Bloat is a very serious, and often over-looked, condition in animals. In Elsie’s case, the excess food she’d eaten formed a kind of paste in her stomach that sealed off both the entrance and exit. She was neither able to throw up or expel the food. As her body continued the digestion process, the gasses built up in her stomach, causing it to twist and crowd other organs.
We were lucky. Her life was saved by emergency surgery to remove the blockage and set the organs right again. But we were lucky. There had been so much damage to her stomach lining tissue that she only had a 50% survival chance in the first week. Her stomach easily could have ruptured, but it didn’t. We were lucky. We were very lucky.
I had no idea what bloat was before Elsie’s experience, but during our hellacious wait at the vet, another dog was brought in for the same symptoms. That dog was also lucky and got there in time.
If you own a pet, know the symptoms, because early recognition can be the difference between life and death.
– Dogs with a barrel-shaped chest (“deep chested”) have the highest risk of bloat.
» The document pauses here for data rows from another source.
Lemma chain_starts (lo hi : Z) (segs : list DataFrame) :
  chain lo segs hi -> StronglySorted Z.le (map start_index segs).
Proof.
  revert lo. induction segs as [|s segs IH]; intros lo H; cbn in H.
  - constructor.
  - destruct H as (a & b & Ha & Hab & Hs & Hc).
    cbn [map]. constructor; [now apply (IH b)|].
    apply Forall_map. eapply Forall_impl; [|apply (chain_ranges _ _ _ Hc)].
    cbn. intros t (a' & b' & H1 & H2 & H3 & H4).
    unfold start_index. rewrite Hs, H4, (range_cons a b), (range_cons a' b') by lia.
    cbn. lia.
Qed.

Lemma covered_snoc_l (segs : list DataFrame) (s : DataFrame) (j : Z) :
  covered segs j -> covered (segs ++ [s]) j.
Proof.
  intros (t & Ht & Hj). exists t. split; [apply in_or_app; now left|exact Hj].
Qed.

Lemma covered_snoc_r (segs : list DataFrame) (s : DataFrame) (j : Z) :
  In j (labels s) -> covered (segs ++ [s]) j.
Proof.
  intros Hj. exists s. split; [apply in_or_app; right; now left|exact Hj].
Qed.

(** ** Counting flat samples *)

Lemma count_flat_empty (x y : list Reading) (lo hi : Z) :
  hi <= lo -> count_flat x y lo hi = 0.
Proof. intros H. unfold count_flat. now rewrite range_empty. Qed.

Lemma count_flat_snoc (x y : list Reading) (lo hi : Z) :
  lo <= hi ->
  count_flat x y lo (hi + 1)
  = count_flat x y lo hi + (if is_flat (kind_at x y hi) then 1 else 0).
Proof.
  intros H. unfold count_flat.
  rewrite range_snoc, filter_app, len_app by assumption.
  cbn [filter]. now destruct (is_flat (kind_at x y hi)).
Qed.

Lemma count_flat_nonneg (x y : list Reading) (lo hi : Z) :
  0 <= count_flat x y lo hi.
Proof. apply len_nonneg. Qed.

Lemma near_flat_later (x y : list Reading) (k i i' j : Z) :
  near_flat x y k i j -> i <= i' -> near_flat x y k i' j.
Proof.
  intros (c & H1 & H2 & H3 & H4) Hle. exists c. repeat split; auto; lia.
Qed.

(** ** The invariant is kept by every iteration *)

Lemma scan_inv_initial (x y : list Reading) (k : Z) :
  1 <= k -> scan_inv x y k 0 initial.
Proof.
  intros Hk. unfold initial. split; cbn [results m flat recording].
  - lia.
  - intros _. rewrite count_flat_empty by lia. lia.
  - cbn. lia.
  - intros j Hj. right. right. right. split; [reflexivity|lia].
Qed.

Lemma gaps_old (x y : list Reading) (k i : Z) (rs rs' : list DataFrame)
  (P P' : Prop) (j : Z) :
  (covered rs j -> covered rs' j) -> (P -> P') ->
  covered rs j \/ flat_or_misaligned x y j \/ near_flat x y k i j \/ P ->
  covered rs' j \/ flat_or_misaligned x y j \/ near_flat x y k (i + 1) j \/ P'.
Proof.
  intros Hc HP [H|[H|[H|H]]]; auto.
  right. right. left. apply (near_flat_later _ _ _ i); [assumption|lia].
Qed.

Lemma scan_inv_step (x y : list Reading) (frame : DataFrame) (k i : Z)
  (st : State) :
  1 <= k -> labels frame = range 0 (len x) -> 0 <= i -> i + 1 < len x ->
  scan_inv x y k i st ->
  scan_inv x y k (i + 1) (step frame k (kind_at x y (i + 1)) (i + 1) st).
Proof.
  intros Hk Hframe Hi HiL [Hm Hflat Hchain Hgaps].
  destruct st as [rs m0 fl rec]. cbn [results m flat recording] in *.
  assert (forall j, 0 <= j <= i + 1 -> 0 <= j <= i \/ j = i + 1) as Hsplit
    by (intros; lia).
  destruct (kind_at x y (i + 1)) eqn:Hkind; cbn [step results m flat recording].
  - (* misaligned: the state is kept *)
    split; cbn [results m flat recording].
    + lia.
    + intros Hrec. destruct (Hflat Hrec) as [Hc Hlt].
      replace (i + 1 + 1) with ((i + 1) + 1) by lia.
      rewrite count_flat_snoc, Hkind by lia. cbn. lia.
    + destruct rec; [assumption|]. apply (chain_weaken _ i); [assumption|lia].
    + intros j Hj. destruct (Hsplit j Hj) as [Hold| ->].
      * refine (gaps_old x y k i _ _ _ _ j _ _ (Hgaps j Hold)); auto.
      * right. left. split; [lia|congruence].
  - (* flat *)
    destruct rec; cbn [negb].
    + destruct (Hflat eq_refl) as [Hc Hlt].
      destruct (k <=? fl + 1) eqn:Hclose.
      * (* the segment is closed *)
        split; cbn [results m flat recording].
        -- lia.
        -- discriminate.
        -- destruct (1 <? i + 1 - k - m0) eqn:Hsize.
           ++ apply (chain_snoc 0 m0 (i + 1) m0 (i + 1 - k)); try lia; auto.
              rewrite labels_slice, Hframe. apply slice_range; lia.
           ++ apply (chain_weaken _ m0); [assumption|lia].
        -- intros j Hj. destruct (Hsplit j Hj) as [Hold| ->].
           ++ destruct (Hgaps j Hold) as [H|[H|[H|[_ H]]]].
              ** left. destruct (1 <? i + 1 - k - m0); auto using covered_snoc_l.
              ** auto.
              ** right. right. left.
                 apply (near_flat_later _ _ _ i); [assumption|lia].
              ** destruct (1 <? i + 1 - k - m0) eqn:Hsize.
                 --- destruct (Z_lt_le_dec j (i + 1 - k)) as [Hin|Hout].
                     +++ left. apply covered_snoc_r.
                         rewrite labels_slice, Hframe, slice_range by lia.
                         apply In_range. lia.
                     +++ right. right. left. exists (i + 1).
                         repeat split; auto; lia.
                 --- right. right. left. exists (i + 1).
                     repeat split; auto; lia.
           ++ right. left. split; [lia|congruence].
      * (* still below the threshold *)
        split; cbn [results m flat recording].
        -- lia.
        -- intros _. replace (i + 1 + 1) with ((i + 1) + 1) by lia.
           rewrite count_flat_snoc, Hkind by lia. cbn. lia.
        -- assumption.
        -- intros j Hj. destruct (Hsplit j Hj) as [Hold| ->].
           ++ refine (gaps_old x y k i _ _ _ _ j _ _ (Hgaps j Hold)); auto.
           ++ right. left. split; [lia|congruence].
    + (* not recording: only the counter moves *)
      split; cbn [results m flat recording].
      * lia.
      * discriminate.
      * apply (chain_weaken _ i); [assumption|lia].
      * intros j Hj. destruct (Hsplit j Hj) as [Hold| ->].
        -- refine (gaps_old x y k i _ _ _ _ j _ _ (Hgaps j Hold)); auto.
        -- right. left. split; [lia|congruence].
  - (* changed *)
    destruct rec; cbn [negb].
    + split; cbn [results m flat recording].
      * lia.
      * intros Hrec. destruct (Hflat Hrec) as [Hc Hlt].
        replace (i + 1 + 1) with ((i + 1) + 1) by lia.
        rewrite count_flat_snoc, Hkind by lia. cbn. lia.
      * assumption.
      * intros j Hj. destruct (Hsplit j Hj) as [Hold| ->].
        -- refine (gaps_old x y k i _ _ _ _ j _ _ (Hgaps j Hold)); auto.
        -- right. right. right. split; [reflexivity|lia].
    + (* recording restarts at this index *)
      split; cbn [results m flat recording].
      * lia.
      * intros _. rewrite count_flat_empty by lia. lia.
      * apply (chain_weaken _ i); [assumption|lia].
      * intros j Hj. destruct (Hsplit j Hj) as [Hold| ->].
        -- refine (gaps_old x y k i _ _ _ _ j _ _ (Hgaps j Hold)); auto.
           intros [? _]; discriminate.
        -- right. right. right. split; [reflexivity|lia].
Qed.

Lemma state_at_inv (x y : list Reading) (frame : DataFrame) (k i : Z) :
  1 <= k -> labels frame = range 0 (len x) -> 0 <= i < len x ->
  scan_inv x y k i (state_at x y frame k i).
Proof.
  intros Hk Hframe [Hi HiL].
  revert HiL. pattern i. apply natlike_ind; [| |exact Hi].
  - intros _. rewrite state_at_0. now apply scan_inv_initial.
  - intros j Hj IH HjL. unfold Z.succ in *.
    rewrite state_at_succ by assumption.
    apply scan_inv_step; auto. apply IH. lia.
Qed.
Breeds like Weimaraners, dobermans, boxers, or rottweilers, just to name a few.
– Bloat can be caused by drinking too much water or getting too much exercise immediately after a meal.
– The stomach may be distended, but it may not.
– The biggest warning sign is an attempt to vomit without anything coming up.
Always call your vet if you have any concerns about your pet’s health.
I hope this will help others be more aware of bloat and it’s deadly nature so that other precious lives can be saved like Elsie’s. She’s awful grateful for the quick action of our vet!
It’s been two+ years and Elsie is still healthy and happy, though a little frustrated that her food container is no longer accessible.